The Pentagon would furlough as many as 800,000 civilian employees, requiring them to take unpaid time off. Puerto Rico Governor Alejandro Garcia Padilla, a member of the Popular Democratic Party, said that teachers and firefighters may be dismissed.
State leaders fired workers and pared spending to eliminate budget shortfalls that emerged after the 18-month recession that ended in June 2009. That created a drag on the economy that didn’t lift until the third quarter of last year.
Harming States
“The uncertainty of sequestration is really harming our states and our national economy,” Oklahoma Governor Mary Fallin, a Republican, said at a news conference kicking off the meeting in Washington. “We’re talking about real lives. We’re talking about families. We’re talking about their pocketbooks.”
The spending reductions may lead to a loss of 20,000 jobs in Oklahoma, where businesses are already hesitant to invest because of questions about the federal budget, Fallin said.
The March 1 cuts will probably go into effect, Republican Senator Tom Coburn of Oklahoma and Democratic Senator Claire McCaskill from Missouri said on “Fox News Sunday.”
“The president should be calling us over somewhere, Camp David, the White House, somewhere, and sitting down and trying to avert these cuts,” Senator John McCain, a Republican from Arizona, said on CNN’s “State of the Union” program today.
U.S. Education Secretary Arne Duncan, appearing on CBS’s “Face the Nation,” called the cuts “dumb” and said sequestration could lead to as many as 40,000 teachers losing their jobs.
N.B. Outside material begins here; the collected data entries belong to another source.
(** What [tools.remove_offsets] returns, in terms of the trimmed lines. *)
Lemma tools_remove_offsets_inv (path : Route.t) (p_off n_off : Q) (r : Route.t) :
  tools.remove_offsets path p_off n_off = Ok r ->
  exists rp rn s mid e,
    trim_lines path p_off n_off = Ok (rp, rn, s, mid, e)
    /\ ~ Line.length s == 0 /\ ~ Line.length e == 0
    /\ r = Route.mk (PointOnLine.mk s (rp / Line.length s)) mid
                    (PointOnLine.mk e (1 - rn / Line.length e)).
Proof.
  unfold tools.remove_offsets.
  destruct (trim_lines path p_off n_off) as [[[[[rp rn] s] mid] e]|err];
    cbn [bind]; [|discriminate].
  unfold fdiv.
  destruct (Qeq_bool (Line.length s) 0) eqn:Es; cbn [bind]; [discriminate|].
  destruct (Qeq_bool (Line.length e) 0) eqn:Ee; cbn [bind]; [discriminate|].
  cbn [Route.new]. intro H. injection H as <-.
  exists rp, rn, s, mid, e. repeat split; try apply Qeq_bool_false; assumption.
Qed.

(** X10.  The route that the legacy [remove_offsets] returns consists of
    consecutive lines of the given route: the lines of the given route are
    some lines dropped at the front, the line of the returned start point,
    the lines in between, the line of the returned end point and some lines
    dropped at the back; or the returned route starts and ends on one and
    the same line of the given route, with nothing in between. *)
Theorem remove_offsets_keeps_consecutive_lines
        (path : Route.t) (p_off n_off : Q) (r : Route.t)
        (returned : tools.remove_offsets path p_off n_off = Ok r) :
  exists front back,
    Route.lines path
    = front ++ PointOnLine.line (Route.start r)
            :: Route.path_inbetween r ++ PointOnLine.line (Route.end_ r) :: back
    \/ (Route.lines path = front ++ PointOnLine.line (Route.start r) :: back
        /\ PointOnLine.line (Route.end_ r) = PointOnLine.line (Route.start r)
        /\ Route.path_inbetween r = []).
Proof.
  destruct (tools_remove_offsets_inv _ _ _ _ returned)
    as [rp [rn [s [mid [e [Ht [_ [_ ->]]]]]]]].
  destruct (trim_lines_ok _ _ _ _ _ _ _ _ Ht) as [front [back [Hl _]]].
  exists front, back.
  cbn [Route.start Route.end_ Route.path_inbetween PointOnLine.line].
  exact Hl.
Qed.

Lemma remove_offsets_keeps_consecutive_lines_witness :
  exists r,
    tools.remove_offsets route_ab 210 0 = Ok r
    /\ exists front back,
      Route.lines route_ab
      = front ++ PointOnLine.line (Route.start r)
              :: Route.path_inbetween r ++ PointOnLine.line (Route.end_ r) :: back
      \/ (Route.lines route_ab = front ++ PointOnLine.line (Route.start r) :: back
          /\ PointOnLine.line (Route.end_ r) = PointOnLine.line (Route.start r)
          /\ Route.path_inbetween r = []).
Proof.
  eexists. split; [vm_compute; reflexivity|].
  apply (remove_offsets_keeps_consecutive_lines route_ab 210 0).
  vm_compute. reflexivity.
Defined.
Lemma join_rows_nonempty (cs : list Comment.t) (r : Review.t) :
  join_rows cs r <> [].
Proof.
  unfold join_rows.
  destruct (filter (on_review r) cs); discriminate.
Qed.

(** A review whose id opens no earlier group gets a group of its own,
    holding exactly its rows. *)
Lemma fold_add_join_rows (cs : list Comment.t) (r : Review.t)
    (gs : list Group) :
  Forall (fun g => group_key g <> Review.review_id r) gs ->
  fold_left (fun gs row => add_to_groups row gs) (join_rows cs r) gs
  = gs ++ [ {| g_review := r; g_rows := join_rows cs r |} ].
Proof.
  intros Hgs.
  pose proof (join_rows_key cs r) as Hk.
  pose proof (join_rows_nonempty cs r) as Hne.
  destruct (join_rows cs r) as [| row rows]; [congruence |].
  inversion Hk as [| ? ? Hrow Hrest]; subst.
  simpl. rewrite add_to_groups_fresh by exact Hgs.
  rewrite fold_add_same_key; [reflexivity | | exact Hgs].
  eapply Forall_impl; [| exact Hrest].
  intros row' E. unfold row_key, group_key. simpl. rewrite E. reflexivity.
Qed.

(** With [review_id] a key, the groups are the reviews, in table order. *)
Lemma fold_add_left_join (cs : list Comment.t) (rs : list Review.t) :
  forall gs : list Group,
    NoDup (map Review.review_id rs) ->
    Forall (fun g => ~ In (group_key g) (map Review.review_id rs)) gs ->
    fold_left (fun gs row => add_to_groups row gs) (left_join rs cs) gs
    = gs ++ map (fun r => {| g_review := r; g_rows := join_rows cs r |}) rs.
Proof.
  unfold left_join.
  induction rs as [| r rs IH]; intros gs Hnd Hgs; simpl.
  - rewrite app_nil_r. reflexivity.
  - inversion Hnd as [| ? ? Hr Hnd']; subst.
    rewrite fold_left_app, fold_add_join_rows.
    + rewrite IH.
      * rewrite <- app_assoc. reflexivity.
      * exact Hnd'.
      * apply Forall_app. split.
        -- eapply Forall_impl; [| exact Hgs].
           simpl; intros g Hg Hin. apply Hg. right. exact Hin.
        -- constructor; [exact Hr | constructor].
    + eapply Forall_impl; [| exact Hgs].
      simpl; intros g Hg E. apply Hg. left. symmetry. exact E.
Qed.

Lemma group_by_left_join (d : Db) :
  reviews_pkey d ->
  group_by_review_id (left_join (reviews d) (comments d))
  = map (fun r => {| g_review := r; g_rows := join_rows (comments d) r |})
      (reviews d).
Proof.
  intros Hpk. unfold group_by_review_id.
  rewrite fold_add_left_join; [reflexivity | exact Hpk | constructor].
Qed.

Lemma count_not_null (r : Review.t) (ms : list Comment.t) :
  List.length (filter not_null (map (fun c => (r, Some c)) ms))
  = List.length ms.
Proof.
  induction ms as [| c ms IH]; simpl; [reflexivity | f_equal; exact IH].
Qed.

Lemma count_join_rows (d : Db) (r : Review.t) :
  count_review_id {| g_review := r; g_rows := join_rows (comments d) r |}
  = comment_total d r.
Proof.
  unfold count_review_id, comment_total, join_rows, g_rows.
  rewrite (filter_ext (fun cm => Comment.review_id cm =? Review.review_id r)
             (on_review r))
    by (intros cm; apply Z.eqb_sym).
  destruct (filter (on_review r) (comments d)) as [| c ms];
    [reflexivity |].
  rewrite count_not_null. reflexivity.
Qed.

(** Without the key, every group still carries a stored review. *)
Lemma add_to_groups_review (rs : list Review.t) (row : JoinRow)
    (gs : list Group) :
  In (fst row) rs ->
  Forall (fun g => In (g_review g) rs) gs ->
  Forall (fun g => In (g_review g) rs) (add_to_groups row gs).
Proof.
  intros Hrow.
  induction 1 as [| g gs Hg Hgs IH]; simpl.
  - constructor; [exact Hrow | constructor].
  - destruct (Review.review_id (g_review g) =? Review.review_id (fst row));
      constructor; assumption.
Qed.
Even with the threat of sequestration, yields in the $3.7 trillion municipal-bond market have remained close to the lowest levels since the mid-1960s. While data compiled by Bloomberg show that muni interest rates have risen during March in 14 of the last 20 years, that trend may be offset in 2013 by anticipation that the spending reductions will slow the U.S. economy, said Michael Pietronico, who manages $875 million of munis as chief executive officer of Miller Tabak Asset Management in New York.
Spending Reductions
The spending reductions are part of an agreement in mid- 2011 that allowed Congress to pass a debt-ceiling increase. They were designed to be so unpalatable and arbitrary that lawmakers would find a way to replace them. Congressional Republicans and Democrat Obama have so far been unable to reach a compromise.
Louisiana Governor Bobby Jindal, a Republican, speaking on NBC’s “Meet the Press” today, urged Obama to present an alternative to sequestration that would delay programs that haven’t yet been implemented, such as Medicaid expansion or health-care exchanges.
Hawaii Governor Neil Abercrombie, a Democrat, said defense spending cuts would idle 19,000 civilians who work for the U.S. Pacific Command, based in Pearl Harbor. Congress may delay the cuts once the public understands the plan’s impact, he said.
“There will be a reaction in the country that will cause, at a minimum, an immediate relief from the sequester,” he told reporters.